The Province of Huelva (Provincia of Huelva /es/, locally /es/) is a province of southern Spain, in the western part of the autonomous community of Andalusia. It is bordered by Portugal, the provinces of Badajoz, Seville, and Cádiz, and the Atlantic Ocean. Its capital is the city of Huelva.

It has a population of 538,789 in an area of 10127.43 km2 across its 80 municipalities.

The province contains Palos de la Frontera, and Moguer, where Christopher Columbus sailed out of on his first voyage in 1492, and shares the Parque Nacional de Doñana, located mainly in Almonte.

== Municipalities ==

The province has 80 municipalities:

- Alájar
- Aljaraque
- El Almendro
- Almonaster la Real
- Almonte
- Alosno
- Aracena
- Aroche
- Arroyomolinos de León
- Ayamonte
- Beas
- Berrocal
- Bollullos Par del Condado
- Bonares
- Cabezas Rubias
- Cala
- Calañas
- El Campillo
- Campofrío
- Cañaveral de León
- Cartaya
- Castaño del Robledo
- El Cerro de Andévalo
- Chucena
- Corteconcepción
- Cortegana
- Cortelazor
- Cumbres de Enmedio
- Cumbres de San Bartolomé
- Cumbres Mayores
- Encinasola
- Escacena del Campo
- Fuenteheridos
- Galaroza
- Gibraleón
- La Granada de Río-Tinto
- El Granado
- Higuera de la Sierra
- Hinojales
- Hinojos
- Huelva
- Isla Cristina
- Jabugo
- Lepe
- Linares de la Sierra
- Lucena del Puerto
- Manzanilla
- Los Marines
- Minas de Riotinto
- Moguer
- La Nava
- Nerva
- Niebla
- La Palma del Condado
- Palos de la Frontera
- Paterna del Campo
- Paymogo
- Puebla de Guzmán
- Puerto Moral
- Punta Umbría
- Rociana del Condado
- Rosal de la Frontera
- San Bartolomé de la Torre
- San Juan del Puerto
- Sanlúcar de Guadiana
- San Silvestre de Guzmán
- Santa Ana la Real
- Santa Bárbara de Casa
- Santa Olalla del Cala
- Trigueros
- Valdelarco
- Valverde del Camino
- Villablanca
- Villalba del Alcor
- Villanueva de las Cruces
- Villanueva de los Castillejos
- Villarrasa
- Zalamea la Real
- La Zarza-Perrunal
- Zufre

== Demographics ==
As of 2025, the population is 538,789, of which 49.6% are male, and 50.4% are female.

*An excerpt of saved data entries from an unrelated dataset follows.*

Lemma RemoveDotSegments_loop_spec segments : forall fuel stack, segments <> [] -> Forall no_slash segments -> Forall no_slash stack ->
  (length (flatten segments) < fuel)%nat ->
  RemoveDotSegments_loop fuel (flatten segments) (flatten stack) = Some (flatten (resolve stack segments)).
Proof.
  induction segments as [|s rest IH]; intros fuel stack Hne Hseg Hst Hf; [done|]. clear Hne.
  inversion Hseg as [|? ? Hs Hrest]; subst. destruct fuel as [|fuel]; [lia|]. cbn [RemoveDotSegments_loop].
  rewrite bool_decide_false by done.
  rewrite !not_prefix by (done || lia). rewrite (not_equal [dot; dot]), (not_equal [dot]) by done.
  pose proof (dot_prefix s rest [dot] Hs no_slash_dot) as Hd1. pose proof (dot_prefix s rest [dot; dot] Hs no_slash_dot_dot) as Hd2.
  cbn [app length] in Hd1, Hd2. rewrite Hd1, Hd2. clear Hd1 Hd2.
  rewrite (strcmp_flatten [dot]) by (done || apply no_slash_dot). rewrite (strcmp_flatten [dot; dot]) by (done || apply no_slash_dot_dot).
  assert (Hlen : (length (flatten rest) < fuel)%nat) by (rewrite flatten_cons in Hf; cbn in Hf; rewrite length_app in Hf; lia).
  assert (Hslash : forall st, Forall no_slash st -> (2 < S fuel)%nat -> RemoveDotSegments_loop fuel [slash] (flatten st) = Some (flatten (st ++ [[]]))).
  { intros st Hst' Hf2. destruct fuel as [|fuel]; [lia|]. destruct fuel as [|fuel]; [lia|]. cbn -[flatten]. by rewrite flatten_app. }
  destruct (decide (s = [dot])) as [->|Hnd].
  { destruct rest as [|r rest].
    - rewrite bool_decide_false by (intros [? ?]; done). rewrite bool_decide_true by done. cbn in Hf. rewrite Hslash by (done || lia). done.
    - rewrite bool_decide_true by done. change (drop 2 (flatten ([dot] :: r :: rest))) with (flatten (r :: rest)). rewrite IH by done. done. }
  rewrite !(bool_decide_false (s = [dot] /\ _)) by (intros [? ?]; done).
  destruct (decide (s = [dot; dot])) as [->|Hndd].
  { destruct rest as [|r rest].
    - rewrite bool_decide_false by (intros [? ?]; done). rewrite bool_decide_true by done. cbn in Hf.
      rewrite RemoveLastSegment_flatten by done. rewrite Hslash; [done|by apply removelast_Forall|lia].
    - rewrite bool_decide_true by done. change (drop 3 (flatten ([dot; dot] :: r :: rest))) with (flatten (r :: rest)).
      rewrite RemoveLastSegment_flatten by done. rewrite IH; [done|done|done|by apply removelast_Forall|done]. }
  rewrite !(bool_decide_false (s = [dot; dot] /\ _)) by (intros [? ?]; done).
  rewrite segment_length by done. cbn [char_at lookup].
  change (char_at (flatten (s :: rest)) 0 =? slash) with true. cbn [negb andb].
  rewrite flatten_cons. cbn [drop take]. rewrite drop_app_length, take_app_length.
  assert (Hout : flatten stack ++ slash :: s = flatten (stack ++ [s])) by (rewrite flatten_app; cbn; by rewrite app_nil_r).
  rewrite Hout. unfold resolve. fold resolve. unfold is_dot, is_dot_dot. rewrite !bool_decide_false by done.
  destruct rest as [|r rest]; [destruct fuel as [|fuel]; [cbn in Hlen; lia|done]|].
  apply IH; [done|done| |done]. apply Forall_app. split; [done|by repeat constructor].
Qed.

Definition no_dots (s : cstring) : Prop := s <> [dot] /\ s <> [dot; dot].
Lemma resolve_no_dots segments : forall stack, Forall no_dots stack -> Forall no_dots (resolve stack segments).
Proof.
  assert (Hn : no_dots []) by done.
  induction segments as [|s rest IH]; intros stack Hst; [done|].
  assert (Happ : forall st x, Forall no_dots st -> no_dots x -> Forall no_dots (st ++ [x])) by (intros; apply Forall_app; split; [done|by apply Forall_singleton]).
  destruct rest as [|r rest].
  - cbn. unfold is_dot, is_dot_dot. do 2 (case_bool_decide; [by apply Happ; [apply removelast_Forall || done|]|]). by apply Happ.
  - change (resolve stack (s :: r :: rest)) with (if is_dot s then resolve stack (r :: rest) else if is_dot_dot s then resolve (removelast stack) (r :: rest) else resolve (stack ++ [s]) (r :: rest)).
    unfold is_dot, is_dot_dot. case_bool_decide; [by apply IH|]. case_bool_decide; [by apply IH, removelast_Forall|]. apply IH. by apply Happ.
Qed.

(** C32: [RemoveDotSegments] on an absolute path ends and resolves its
    segments one by one: a dot segment disappears, a double dot takes the
    segment before it away (none at the root), at the end either leaves a
    directory; every other segment, an empty one included, is kept, and no dot
    segment is left. *)
Theorem RemoveDotSegments_resolves p : exists segments,
  Forall no_slash segments /\ slash :: p = flatten segments /\
  RemoveDotSegments (slash :: p) = Some (flatten (resolve [] segments)) /\ Forall no_dots (resolve [] segments).
Proof.
  destruct (split_absolute p) as (segs & Hne & Hf & Heq). exists segs. split; [done|]. split; [done|]. split; [|by apply resolve_no_dots].
  unfold RemoveDotSegments. rewrite Heq. apply (RemoveDotSegments_loop_spec segs _ []); [done|done|done|lia].
Qed.
(** A relative path that starts with a dot segment keeps it, since the
    comparison with the two characters includes the terminating 0. *)
Theorem RemoveDotSegments_keeps_leading_dot : RemoveDotSegments (str "./a") = Some (str "./a") /\ RemoveDotSegments (str "../a") = Some (str "a").
Proof. by vm_compute. Qed.

(** ** Escapes *)
(** A string as a sequence of characters, each escaped or not. *)
Fixpoint tokens (fuel : nat) (s : cstring) : list (bool * Z) :=
  match fuel with
  | O => []
  | S fuel =>
      match s with
      | [] => []
      | c :: rest =>
          if GetEscapedValue s >=? 0 then (true, GetEscapedValue s) :: tokens fuel (drop 3 s) else (false, c) :: tokens fuel rest
      end
  end.
Definition all_tokens (s : cstring) : list (bool * Z) := tokens (S (length s)) s.
(** The characters that a string stands for. *)
Definition unescape (s : cstring) : cstring := snd <$> all_tokens s.
(** ASCII, and every percent sign starts an escape sequence. *)
Definition well_escaped (s : cstring) : Prop := forall c, (false, c) ∈ all_tokens s -> c <> percent /\ 0 <= c < 128.

Definition normal_char (c : Z) : bool := IsDelimiter c || IsUnreservedChar c.
Definition emit_token (t : bool * Z) : cstring :=
  match t with
  | (true, v) => if IsUnreservedChar v then [v] else print_escape v
  | (false, c) => if (c =? percent) || IsDelimiter (char_value c) || IsUnreservedChar (char_value c) then [c] else print_escape (char_value c)
  end.
Definition norm_token (t : bool * Z) : bool * Z :=
  match t with
  | (true, v) => (negb (IsUnreservedChar v), v)
  | (false, c) => (negb (normal_char c), c)
  end.
Definition token_ok (t : bool * Z) : Prop := 0 <= t.2 < 256 /\ (t.1 = false -> t.2 <> percent /\ t.2 < 128).

Lemma print_escape_value v : 0 <= v < 256 -> exists a b, print_escape v = [percent; a; b] /\ Uri_IsHexDigit a = true /\ Uri_IsHexDigit b = true /\
  HexValue a * 16 + HexValue b = v /\ IsUnreservedChar a = true /\ IsUnreservedChar b = true.
Proof.
  intros Hv.
  assert (H : forallb (fun v => match print_escape v with
    | [c; a; b] => (c =? percent) && Uri_IsHexDigit a && Uri_IsHexDigit b && (HexValue a * 16 + HexValue b =? v) && IsUnreservedChar a && IsUnreservedChar b
    | _ => false end) (seqZ 0 256) = true) by by vm_compute.
  rewrite forallb_forall in H. specialize (H v). destruct (print_escape v) as [|c [|a [|b [|? ?]]]]; try (discriminate H; apply list_elem_of_In, elem_of_seqZ; lia).
  all: assert (Hin : In v (seqZ 0 256)) by (apply list_elem_of_In, elem_of_seqZ; lia); specialize (H Hin); try done.
  repeat (apply andb_true_iff in H as [H ?]). exists a, b. apply Z.eqb_eq in H as ->. repeat split; try done. by apply Z.eqb_eq.
Qed.
Lemma HexValue_range d : Uri_IsHexDigit d = true -> 0 <= HexValue d < 16.
Proof.
  unfold Uri_IsHexDigit, HexValue. destruct (between 48 57 d) eqn:E1; [unfold between in E1; zbool; lia|].
  destruct (between 65 70 d) eqn:E2; [unfold between in E2; zbool; lia|]. destruct (between 97 102 d) eqn:E3; [unfold between in E3; zbool; lia|]. done.
Qed.
Lemma GetEscapedValue_range s : GetEscapedValue s = -1 \/ (0 <= GetEscapedValue s < 256 /\ (3 <= length s)%nat).
Proof.
  destruct s as [|c [|a [|b s]]]; try by left. cbn. destruct (negb (c =? percent)); [by left|]. destruct (Uri_IsHexDigit a) eqn:Ea; [|by left].
  destruct (Uri_IsHexDigit b) eqn:Eb; [|by left]. right. pose proof (HexValue_range a Ea). pose proof (HexValue_range b Eb). cbn. lia.
Qed.
Lemma GetEscapedValue_escape a b s : Uri_IsHexDigit a = true -> Uri_IsHexDigit b = true ->
  GetEscapedValue (percent :: a :: b :: s) = HexValue a * 16 + HexValue b.
Proof. intros Ha Hb. cbn. by rewrite Ha, Hb. Qed.
Lemma GetEscapedValue_raw c s : c <> percent -> GetEscapedValue (c :: s) = -1.
Proof. intros Hc. destruct s as [|a [|b s]]; [done|done|]. cbn. destruct (Z.eqb_spec c percent); [done|]. done. Qed.

Lemma tokens_more n m s : (length s < n)%nat -> (n <= m)%nat -> tokens m s = tokens n s.
Proof.
  revert m s. induction n as [|n IH]; intros m s Hn Hm; [lia|]. destruct m as [|m]; [lia|]. cbn [tokens]. destruct s as [|c s]; [done|].
  cbn in Hn. destruct (GetEscapedValue (c :: s) >=? 0); f_equal; apply IH; try lia. rewrite length_drop. cbn. lia.
Qed.
Lemma normalize_tokens n s : normalize n s = tokens n s ≫= emit_token.
Proof.
  revert s. induction n as [|n IH]; intros s; [done|]. cbn [normalize tokens]. destruct s as [|c s]; [done|].
  destruct (GetEscapedValue (c :: s) >=? 0); cbn; by rewrite IH.
Qed.
Lemma tokens_ok n s t : (forall c, (false, c) ∈ tokens n s -> c <> percent /\ 0 <= c < 128) -> t ∈ tokens n s -> token_ok t.
Proof.
  revert s. induction n as [|n IH]; intros s Hok Ht; [by apply not_elem_of_nil in Ht|]. cbn [tokens] in *. destruct s as [|c s]; [by apply not_elem_of_nil in Ht|].
  destruct (GetEscapedValue_range (c :: s)) as [E|[E _]].
  - rewrite E in *. cbn [Z.geb Z.compare] in *. apply elem_of_cons in Ht as [->|Ht].
    + specialize (Hok c ltac:(by left)). split; cbn; [lia|]. intros _. lia.
    + apply (IH s); [|done]. intros c' Hc'. apply Hok. by right.
  - rewrite Z.geb_leb in *. destruct (Z.leb_spec 0 (GetEscapedValue (c :: s))); [|lia]. apply elem_of_cons in Ht as [->|Ht].
    + split; cbn [fst snd]; [lia|done].
    + apply (IH (drop 3 (c :: s))); [|done]. intros c' Hc'. apply Hok. by right.
Qed.
Lemma char_value_ascii c : 0 <= c < 128 -> char_value c = c.
Proof. intros Hc. unfold char_value. apply swrap_id; unfold is_sint; cbn; lia. Qed.

(** An emitted token is read back as its normal form. *)
Lemma emit_shape t : token_ok t ->
  (emit_token t = [t.2] /\ norm_token t = (false, t.2) /\ t.2 <> percent /\ normal_char t.2 = true) \/
  (exists a b, emit_token t = [percent; a; b] /\ Uri_IsHexDigit a = true /\ Uri_IsHexDigit b = true /\ norm_token t = (true, t.2) /\
     HexValue a * 16 + HexValue b = t.2 /\ normal_char a = true /\ normal_char b = true).
Proof.
  destruct t as [[|] v]; intros [Hv Hraw]; cbn [fst snd] in *; cbn [emit_token norm_token].
  - destruct (IsUnreservedChar v) eqn:E.
    + left. repeat split; [|unfold normal_char; by rewrite E, orb_true_r]. intros ->. done.
    + right. destruct (print_escape_value v Hv) as (a & b & -> & Ha & Hb & Hab & Hua & Hub). exists a, b.
      unfold normal_char. rewrite Hua, Hub, !orb_true_r. done.
  - destruct (Hraw eq_refl) as [Hp Hlt]. rewrite char_value_ascii by lia. destruct (Z.eqb_spec v percent); [done|]. cbn [orb].
    change (IsDelimiter v || IsUnreservedChar v) with (normal_char v). destruct (normal_char v) eqn:E; [by left|].
    right. destruct (print_escape_value v Hv) as (a & b & -> & Ha & Hb & Hab & Hua & Hub). exists a, b.
    unfold normal_char. rewrite Hua, Hub, !orb_true_r. done.
Qed.
Lemma tokens_emit ts : Forall token_ok ts -> forall n, (length (ts ≫= emit_token) < n)%nat -> tokens n (ts ≫= emit_token) = norm_token <$> ts.
Proof.
  induction 1 as [|t ts Ht _ IH]; intros n Hn; [by destruct n|]. destruct n as [|n]; [lia|].
  cbn [mbind list_bind fmap list_fmap] in *. rewrite length_app in Hn.
  destruct (emit_shape t Ht) as [(He & Hnt & Hp & _)|(a & b & He & Ha & Hb & Hnt & Hab & _)]; rewrite He, Hnt in *; cbn [app tokens length] in *.
  - rewrite GetEscapedValue_raw by done. cbn [Z.geb Z.compare]. f_equal. apply IH. lia.
  - rewrite GetEscapedValue_escape by done. rewrite Hab. destruct Ht as [Hr _]. rewrite Z.geb_leb. destruct (Z.leb_spec 0 t.2); [|lia].
    cbn [drop]. f_equal. apply IH. lia.
Qed.
Lemma norm_token_idem t : norm_token (norm_token t) = norm_token t.
Proof.
  destruct t as [[|] v]; cbn; unfold normal_char.
  - destruct (IsUnreservedChar v) eqn:E; cbn; rewrite ?E; cbn; unfold normal_char; by rewrite ?E, ?orb_true_r.
  - destruct (IsDelimiter v || IsUnreservedChar v) eqn:E; cbn; unfold normal_char; rewrite ?E; [done|].
    apply orb_false_iff in E as [_ E]. by rewrite E.
Qed.
Lemma emit_norm t : token_ok t -> emit_token (norm_token t) = emit_token t.
Proof.
  destruct t as [[|] v]; intros [Hv Hraw]; cbn [fst snd] in *; cbn [norm_token emit_token].
  - destruct (IsUnreservedChar v) eqn:E; cbn [negb emit_token]; rewrite ?E; [|done]. 
    assert (Hu : v < 128) by (unfold IsUnreservedChar, between in E; zbool; lia).
    rewrite char_value_ascii by lia. by rewrite E, !orb_true_r.
  - destruct (Hraw eq_refl) as [Hp Hlt]. rewrite char_value_ascii by lia. destruct (Z.eqb_spec v percent); [done|]. cbn [orb].
    unfold normal_char. destruct (IsDelimiter v || IsUnreservedChar v) eqn:E; cbn [negb emit_token].
    + rewrite ?char_value_ascii by lia. destruct (Z.eqb_spec v percent); [done|]. cbn [orb]. by rewrite ?E.
    + apply orb_false_iff in E as [_ E]. by rewrite E.
Qed.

Minors make up 17.1% of the population, and seniors make up 18.5%.

=== Immigration ===
As of 2025, immigrants make up 13.1% of the population. The 5 largest foreign countries of birth are Morocco, Romania, Colombia, Portugal, and Mali.

== Economy ==
The economy is based on agriculture and mining. The famous Rio Tinto mines have been worked since before 1000 BC, and were the major source of copper for the Roman Empire. As an indication of the scope of ancient mining, sixteen million tons of Roman slag have been identified at the Roman mines. The Rio Tinto Company Limited resumed large-scale mining in 1873; the district is the namesake of the Rio Tinto Group.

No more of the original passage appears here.